If mesh dependent is selected, you must decided whether or not to adjust the
mesh or the realization.
Adjust mesh
Projection is done in a perpendicular way, and the mesh has to
be adapted to the projection points.
Adjust realizations
The mesh will not be modified, at the expense of non-normal or
incomplete realizations. Many realization types are defined with
head elements attached to body elements. In the case of these
realization types, the head elements realize the connection
without modifying the mesh. Then the body element is still
created in a normal direction.
Select a method for performing adjustments.
Adjust mesh
Sub-options include: quad transition and remesh.
Adjust realizations
Sub-options include: find nearest nodes, project and find nodes,
and ensure projection.
Choose whether or not the imprint should be skipped for quad
transition.
In stage 1, select the type of realization: Figure 1. Spot Realization Process
Spot Realization Methods
Overview of the different options for spot realization methods.
Mesh Independent
The mesh independent option is normally used for solver-specific realization types. A
post-script is performed during realization to define the solver specific connection. For
example, for the Nastran CWELD of ELEMID option, the shells
which are in contact are observed and defined in the CWELD card. Figure 2. Mesh Independent
The quad transition option creates perfectly shaped quad elements around the
projection points. By default, the quad size is determined by the average mesh size.

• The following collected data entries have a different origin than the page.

(** ** Events *)

Record RequestEvent := mkEvent {
  ev_seq : Z; ev_timestamp : time_point; ev_client_ip : str; ev_country : str; ev_isp : str;
  ev_user_agent : str; ev_method : str; ev_path : str; ev_domain : str; ev_listener : str;
  ev_blocked : bool; ev_block_reason : str; ev_bytes_transferred : Z; ev_status_code : Z }.

Record GlobeArcEvent := mkArc {
  arc_seq : Z; arc_timestamp : time_point; arc_lat : spec_float; arc_lon : spec_float;
  arc_blocked : bool }.

Record GeoLocation := mkGeo { geo_lat : spec_float; geo_lon : spec_float; geo_country : str }.

Record LoginEvent := mkLogin {
  login_seq : Z; login_timestamp : time_point; login_username : str; login_client_ip : str }.

(** What the logs need of an event: its number, which [record] assigns. *)
Class Sequenced (E : Type) := {
  seq_of : E -> Z;
  with_seq : Z -> E -> E;
  seq_of_with_seq n e : seq_of (with_seq n e) = n }.

#[export] Instance RequestEvent_sequenced : Sequenced RequestEvent.
Proof.
  refine {| seq_of := ev_seq; with_seq n e :=
    mkEvent n (ev_timestamp e) (ev_client_ip e) (ev_country e) (ev_isp e) (ev_user_agent e)
      (ev_method e) (ev_path e) (ev_domain e) (ev_listener e) (ev_blocked e) (ev_block_reason e)
      (ev_bytes_transferred e) (ev_status_code e) |}.
  done.
Defined.

#[export] Instance GlobeArcEvent_sequenced : Sequenced GlobeArcEvent.
Proof.
  refine {| seq_of := arc_seq; with_seq n e :=
    mkArc n (arc_timestamp e) (arc_lat e) (arc_lon e) (arc_blocked e) |}.
  done.
Defined.

#[export] Instance LoginEvent_sequenced : Sequenced LoginEvent.
Proof.
  refine {| seq_of := login_seq; with_seq n e :=
    mkLogin n (login_timestamp e) (login_username e) (login_client_ip e) |}.
  done.
Defined.

(** ** The ring buffer *)

Record Ring (E : Type) := mkRing { buffer_ : list E; capacity_ : nat; next_seq_ : Z }.
Arguments mkRing {E}.
Arguments buffer_ {E}.
Arguments capacity_ {E}.
Arguments next_seq_ {E}.

Section ring.
Context {E : Type} `{Sequenced E}.
Implicit Types (r : Ring E) (e : E).

Definition ring_init (capacity : nat) : Ring E := mkRing [] capacity 1.

(** [while (buffer_.size() > capacity_) buffer_.pop_front();] *)
Fixpoint trim_front (capacity : nat) (buffer : list E) : list E :=
  match buffer with
  | [] => []
  | _ :: rest => if (capacity <? length buffer)%nat then trim_front capacity rest else buffer
  end.

Definition record e r : Ring E :=
  mkRing (trim_front (capacity_ r) (buffer_ r ++ [with_seq (next_seq_ r) e])) (capacity_ r)
    (wrap64 (next_seq_ r + 1)).

Definition recent (limit : nat) r : list E :=
  let count := Nat.min limit (length (buffer_ r)) in
  drop (length (buffer_ r) - count) (buffer_ r).

Fixpoint collect_since (since_seq : Z) (limit : nat) (result buffer : list E) : list E :=
  match buffer with
  | [] => result
  | event :: rest =>
      if seq_of event >? since_seq then
        let result := result ++ [event] in
        if (limit <=? length result)%nat then result else collect_since since_seq limit result rest
      else collect_since since_seq limit result rest
  end.

Definition events_since (since_seq : Z) (limit : nat) r : list E :=
  collect_since since_seq limit [] (buffer_ r).

Definition latest_seq r : Z := wrap64 (next_seq_ r - 1).

(** *** The history a ring stands for: every event, numbered from one *)

Definition numbered (log : list E) : list E := imap (fun i e => with_seq (Z.of_nat i + 1) e) log.
Definition run_ring (capacity : nat) (log : list E) : Ring E :=
  foldl (fun r e => record e r) (ring_init capacity) log.
Definition few (log : list E) : Prop := Z.of_nat (length log) < 2 ^ 64 - 1.

Lemma few_small (log : list E) : (length log <=? 1000)%nat = true -> few log.
Proof. intros Hl%Nat.leb_le. unfold few. lia. Qed.

Lemma trim_front_lastn c l : trim_front c l = lastn c l.
Proof.
  unfold lastn. induction l as [|x l IH]; [done|]. cbn [trim_front].
  destruct (Nat.ltb_spec c (length (x :: l))) as [Hlt|Hge]; cbn [length] in *.
  - rewrite IH. replace (S (length l) - c)%nat with (S (length l - c)) by lia. done.
  - by replace (S (length l) - c)%nat with 0%nat by lia.
Qed.

Lemma numbered_snoc log e :
  numbered (log ++ [e]) = numbered log ++ [with_seq (Z.of_nat (length log) + 1) e].
Proof. unfold numbered. rewrite imap_app. simpl. by rewrite Nat.add_0_r. Qed.

Lemma length_numbered log : length (numbered log) = length log.
Proof. apply length_imap. Qed.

Alternatively, you can specify a specific quad size in the quad size field. Figure 4. Connectors Realized with Quad Transition using Different Quad Pattern
Sizes. The top, left image illustrates the initial model situation. The remaining
images illustrate connectors that have been realized with quad transition using
different quad pattern sizes: average, coarse, small. The regular quad pattern
size is highlighted and the red lines illustrate which nodes have been snapped to
a relevant feature or free edge.
For spot quad transition, automatic snapping and feature detection is enabled by
default via the allow snapping checkbox. This prevents the
creation of elements that are too small, and ensures that the geometry is not modified
too much.
Free edges and features with an angle greater than 25° are always taken into
account. If smaller feature angles should be considered, decrease the value in the
feature angle field (Preferences > Meshing Options). Feature angles smaller than 5° will not be considered.
By default, snapping is allowed by a distance of one third of the quad pattern
element size. In the case of a predefined quad pattern element size of 10.0, the outer
nodes can snap to features in a distance of 3.3. The algorithm also tries to snap all
three nodes of a quad pattern or none.
Figure 5. Connector Realized with Quad Transition using Adequate Quad Pattern
A spot connector line is created when quad transition is used and a line or a node
list is selected as the connector position, unless the split to
points checkbox is activated.
In Figure 6, spot connectors are at the same exact position, though
there is a notable difference. In both images, the connectors have been created along
a line, but in the left image the split to points checkbox was
enabled. In the left image, the quad transition pattern is aligned to the mesh; in the
right image the quad transition pattern is oriented along the spot connector line. All
elements around the spot connector line belong to the regular pattern. The number of
element pairs created along the spot connector line between the spot positions depends
on the average or selected mesh size, which can be from one to many. The quad elements
are distributed equidistant along the line.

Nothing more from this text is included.